Only those lines in the data below from the line containing "(a, head rest)" through the line containing "notation, without a", both included, should be restated word for word.

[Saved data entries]
┄┄┄┄┄┄┄┄┄┄
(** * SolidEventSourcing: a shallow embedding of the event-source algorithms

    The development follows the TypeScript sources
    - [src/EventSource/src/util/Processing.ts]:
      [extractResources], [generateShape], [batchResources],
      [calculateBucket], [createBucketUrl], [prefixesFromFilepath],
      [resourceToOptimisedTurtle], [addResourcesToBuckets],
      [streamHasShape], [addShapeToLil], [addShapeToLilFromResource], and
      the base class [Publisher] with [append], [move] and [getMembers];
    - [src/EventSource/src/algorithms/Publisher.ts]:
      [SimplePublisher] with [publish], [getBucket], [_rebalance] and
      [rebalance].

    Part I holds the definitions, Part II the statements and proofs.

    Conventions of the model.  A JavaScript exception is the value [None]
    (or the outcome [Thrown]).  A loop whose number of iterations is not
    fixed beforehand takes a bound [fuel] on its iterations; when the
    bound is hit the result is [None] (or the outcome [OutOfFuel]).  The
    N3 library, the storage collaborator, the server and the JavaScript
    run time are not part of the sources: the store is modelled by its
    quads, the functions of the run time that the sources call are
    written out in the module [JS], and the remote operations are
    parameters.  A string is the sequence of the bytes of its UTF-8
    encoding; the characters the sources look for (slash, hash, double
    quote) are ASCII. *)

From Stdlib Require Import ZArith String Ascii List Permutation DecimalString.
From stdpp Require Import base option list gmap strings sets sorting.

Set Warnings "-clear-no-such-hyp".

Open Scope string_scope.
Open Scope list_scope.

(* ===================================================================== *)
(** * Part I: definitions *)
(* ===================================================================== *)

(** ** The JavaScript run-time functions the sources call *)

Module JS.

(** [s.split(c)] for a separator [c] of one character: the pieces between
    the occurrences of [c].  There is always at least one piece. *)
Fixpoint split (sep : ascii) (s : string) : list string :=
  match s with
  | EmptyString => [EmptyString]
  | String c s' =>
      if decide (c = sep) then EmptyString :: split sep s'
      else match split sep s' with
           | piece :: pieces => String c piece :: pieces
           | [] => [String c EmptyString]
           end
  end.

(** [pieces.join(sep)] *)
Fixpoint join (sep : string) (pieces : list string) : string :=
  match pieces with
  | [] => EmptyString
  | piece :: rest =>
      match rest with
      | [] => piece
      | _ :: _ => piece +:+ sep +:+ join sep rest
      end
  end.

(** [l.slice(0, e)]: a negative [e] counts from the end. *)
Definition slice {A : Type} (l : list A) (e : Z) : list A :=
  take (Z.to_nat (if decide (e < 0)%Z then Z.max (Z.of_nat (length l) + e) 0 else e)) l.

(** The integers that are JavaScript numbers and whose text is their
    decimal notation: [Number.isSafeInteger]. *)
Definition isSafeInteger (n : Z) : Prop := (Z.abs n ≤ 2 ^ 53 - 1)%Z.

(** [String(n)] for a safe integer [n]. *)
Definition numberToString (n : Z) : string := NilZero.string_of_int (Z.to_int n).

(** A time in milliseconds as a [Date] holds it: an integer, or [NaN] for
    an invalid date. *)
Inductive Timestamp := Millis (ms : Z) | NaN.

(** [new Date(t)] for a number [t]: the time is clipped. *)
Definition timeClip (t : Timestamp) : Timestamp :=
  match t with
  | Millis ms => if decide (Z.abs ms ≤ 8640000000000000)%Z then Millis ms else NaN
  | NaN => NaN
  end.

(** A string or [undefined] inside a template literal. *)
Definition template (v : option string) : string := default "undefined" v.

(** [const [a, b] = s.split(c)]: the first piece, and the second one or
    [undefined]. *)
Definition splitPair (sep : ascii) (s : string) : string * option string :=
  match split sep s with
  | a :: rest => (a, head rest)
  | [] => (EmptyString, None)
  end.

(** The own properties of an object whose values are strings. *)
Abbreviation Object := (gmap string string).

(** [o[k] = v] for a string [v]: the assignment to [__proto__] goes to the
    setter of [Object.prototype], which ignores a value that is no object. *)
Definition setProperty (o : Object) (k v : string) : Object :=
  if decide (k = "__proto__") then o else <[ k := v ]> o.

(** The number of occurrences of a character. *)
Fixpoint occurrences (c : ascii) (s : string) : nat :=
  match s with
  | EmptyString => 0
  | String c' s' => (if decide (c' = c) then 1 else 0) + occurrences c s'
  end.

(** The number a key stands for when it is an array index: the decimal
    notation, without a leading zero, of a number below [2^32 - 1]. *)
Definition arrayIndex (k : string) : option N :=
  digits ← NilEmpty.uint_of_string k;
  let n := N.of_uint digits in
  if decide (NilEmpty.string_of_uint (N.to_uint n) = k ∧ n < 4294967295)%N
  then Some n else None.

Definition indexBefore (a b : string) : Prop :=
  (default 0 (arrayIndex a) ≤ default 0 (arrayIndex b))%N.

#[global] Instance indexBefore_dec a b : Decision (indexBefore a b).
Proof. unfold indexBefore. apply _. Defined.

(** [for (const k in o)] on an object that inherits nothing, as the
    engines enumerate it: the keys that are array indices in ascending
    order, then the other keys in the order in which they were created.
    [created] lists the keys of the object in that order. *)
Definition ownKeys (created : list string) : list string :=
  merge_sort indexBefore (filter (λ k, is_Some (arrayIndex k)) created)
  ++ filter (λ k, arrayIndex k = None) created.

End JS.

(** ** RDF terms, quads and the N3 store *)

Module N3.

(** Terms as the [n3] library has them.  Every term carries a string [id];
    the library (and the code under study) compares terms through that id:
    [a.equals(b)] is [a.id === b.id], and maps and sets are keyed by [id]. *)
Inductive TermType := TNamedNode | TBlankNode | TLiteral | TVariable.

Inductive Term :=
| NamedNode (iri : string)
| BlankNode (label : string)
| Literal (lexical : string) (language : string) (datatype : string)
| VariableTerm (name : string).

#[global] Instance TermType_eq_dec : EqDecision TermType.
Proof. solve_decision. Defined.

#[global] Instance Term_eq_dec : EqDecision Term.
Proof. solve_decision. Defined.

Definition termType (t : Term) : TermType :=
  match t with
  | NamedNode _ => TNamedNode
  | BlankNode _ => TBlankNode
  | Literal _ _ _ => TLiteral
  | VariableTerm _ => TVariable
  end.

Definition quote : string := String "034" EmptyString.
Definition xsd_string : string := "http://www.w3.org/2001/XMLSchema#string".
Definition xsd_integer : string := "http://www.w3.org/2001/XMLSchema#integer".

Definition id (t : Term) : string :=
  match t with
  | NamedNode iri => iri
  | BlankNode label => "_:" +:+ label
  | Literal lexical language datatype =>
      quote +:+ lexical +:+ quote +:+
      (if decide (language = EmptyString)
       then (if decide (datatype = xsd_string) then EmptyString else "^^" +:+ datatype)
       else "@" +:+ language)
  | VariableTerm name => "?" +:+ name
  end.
┄┄┄┄┄┄┄┄┄┄
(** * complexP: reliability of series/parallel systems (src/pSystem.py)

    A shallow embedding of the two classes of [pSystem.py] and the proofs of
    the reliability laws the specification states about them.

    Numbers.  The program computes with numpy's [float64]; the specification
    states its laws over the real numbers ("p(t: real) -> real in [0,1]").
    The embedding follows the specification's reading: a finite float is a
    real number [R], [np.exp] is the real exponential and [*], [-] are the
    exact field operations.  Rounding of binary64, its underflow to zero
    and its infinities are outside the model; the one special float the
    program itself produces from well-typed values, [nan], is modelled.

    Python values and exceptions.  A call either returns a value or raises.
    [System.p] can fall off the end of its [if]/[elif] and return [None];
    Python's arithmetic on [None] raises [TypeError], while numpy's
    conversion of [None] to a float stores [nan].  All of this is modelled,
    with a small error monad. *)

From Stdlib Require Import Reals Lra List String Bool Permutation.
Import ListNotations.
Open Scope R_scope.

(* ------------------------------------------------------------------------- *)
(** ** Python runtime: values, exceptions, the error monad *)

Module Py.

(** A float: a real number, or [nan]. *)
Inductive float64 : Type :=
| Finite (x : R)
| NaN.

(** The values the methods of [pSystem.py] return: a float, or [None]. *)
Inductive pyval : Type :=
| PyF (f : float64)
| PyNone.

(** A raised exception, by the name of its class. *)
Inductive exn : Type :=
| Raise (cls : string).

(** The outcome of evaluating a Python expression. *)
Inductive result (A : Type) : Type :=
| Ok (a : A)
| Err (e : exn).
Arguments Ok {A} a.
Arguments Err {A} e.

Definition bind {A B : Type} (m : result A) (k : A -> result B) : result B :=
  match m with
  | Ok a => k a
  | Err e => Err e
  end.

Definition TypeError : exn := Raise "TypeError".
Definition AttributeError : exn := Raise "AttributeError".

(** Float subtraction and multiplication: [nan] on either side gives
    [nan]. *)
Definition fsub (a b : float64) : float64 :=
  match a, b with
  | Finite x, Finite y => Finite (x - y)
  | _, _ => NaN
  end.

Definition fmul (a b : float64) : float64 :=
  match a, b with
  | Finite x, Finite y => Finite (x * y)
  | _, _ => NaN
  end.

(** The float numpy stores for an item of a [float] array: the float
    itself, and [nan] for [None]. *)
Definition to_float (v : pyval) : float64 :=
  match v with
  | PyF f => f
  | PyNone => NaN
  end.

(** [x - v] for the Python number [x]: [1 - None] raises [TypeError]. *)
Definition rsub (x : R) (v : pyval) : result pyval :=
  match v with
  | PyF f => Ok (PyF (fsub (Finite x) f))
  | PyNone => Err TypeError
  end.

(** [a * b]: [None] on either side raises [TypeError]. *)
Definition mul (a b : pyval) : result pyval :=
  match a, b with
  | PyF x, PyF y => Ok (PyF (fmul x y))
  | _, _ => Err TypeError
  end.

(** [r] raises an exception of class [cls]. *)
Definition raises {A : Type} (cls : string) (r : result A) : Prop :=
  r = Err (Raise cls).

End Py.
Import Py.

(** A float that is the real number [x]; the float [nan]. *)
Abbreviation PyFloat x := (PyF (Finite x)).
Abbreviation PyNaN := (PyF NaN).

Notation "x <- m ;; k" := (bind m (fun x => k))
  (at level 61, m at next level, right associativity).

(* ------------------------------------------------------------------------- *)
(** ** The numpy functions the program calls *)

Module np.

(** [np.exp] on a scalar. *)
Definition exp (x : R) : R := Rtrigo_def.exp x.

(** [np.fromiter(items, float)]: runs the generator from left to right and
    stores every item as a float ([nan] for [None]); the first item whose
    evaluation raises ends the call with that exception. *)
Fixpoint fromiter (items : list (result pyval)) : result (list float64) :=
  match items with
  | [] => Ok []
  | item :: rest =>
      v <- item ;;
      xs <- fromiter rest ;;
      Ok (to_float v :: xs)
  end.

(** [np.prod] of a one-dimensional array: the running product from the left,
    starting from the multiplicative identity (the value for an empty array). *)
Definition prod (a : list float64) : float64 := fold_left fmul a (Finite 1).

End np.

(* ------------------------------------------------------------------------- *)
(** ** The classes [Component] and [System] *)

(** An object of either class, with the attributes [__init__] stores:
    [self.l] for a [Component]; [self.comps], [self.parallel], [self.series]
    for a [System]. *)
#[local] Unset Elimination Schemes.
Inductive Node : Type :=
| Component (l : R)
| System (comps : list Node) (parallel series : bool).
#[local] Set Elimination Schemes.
┄┄┄┄┄┄┄┄┄┄
**RESPONSE BOX**
  | a :: rest => (a, head rest)
  | [] => (EmptyString, None)
  end.

(** The own properties of an object whose values are strings. *)
Abbreviation Object := (gmap string string).

(** [o[k] = v] for a string [v]: the assignment to [__proto__] goes to the
    setter of [Object.prototype], which ignores a value that is no object. *)
Definition setProperty (o : Object) (k v : string) : Object :=
  if decide (k = "__proto__") then o else <[ k := v ]> o.

(** The number of occurrences of a character. *)
Fixpoint occurrences (c : ascii) (s : string) : nat :=
  match s with
  | EmptyString => 0
  | String c' s' => (if decide (c' = c) then 1 else 0) + occurrences c s'
  end.

(** The number a key stands for when it is an array index: the decimal
    notation, without a leading zero, of a number below [2^32 - 1]. *)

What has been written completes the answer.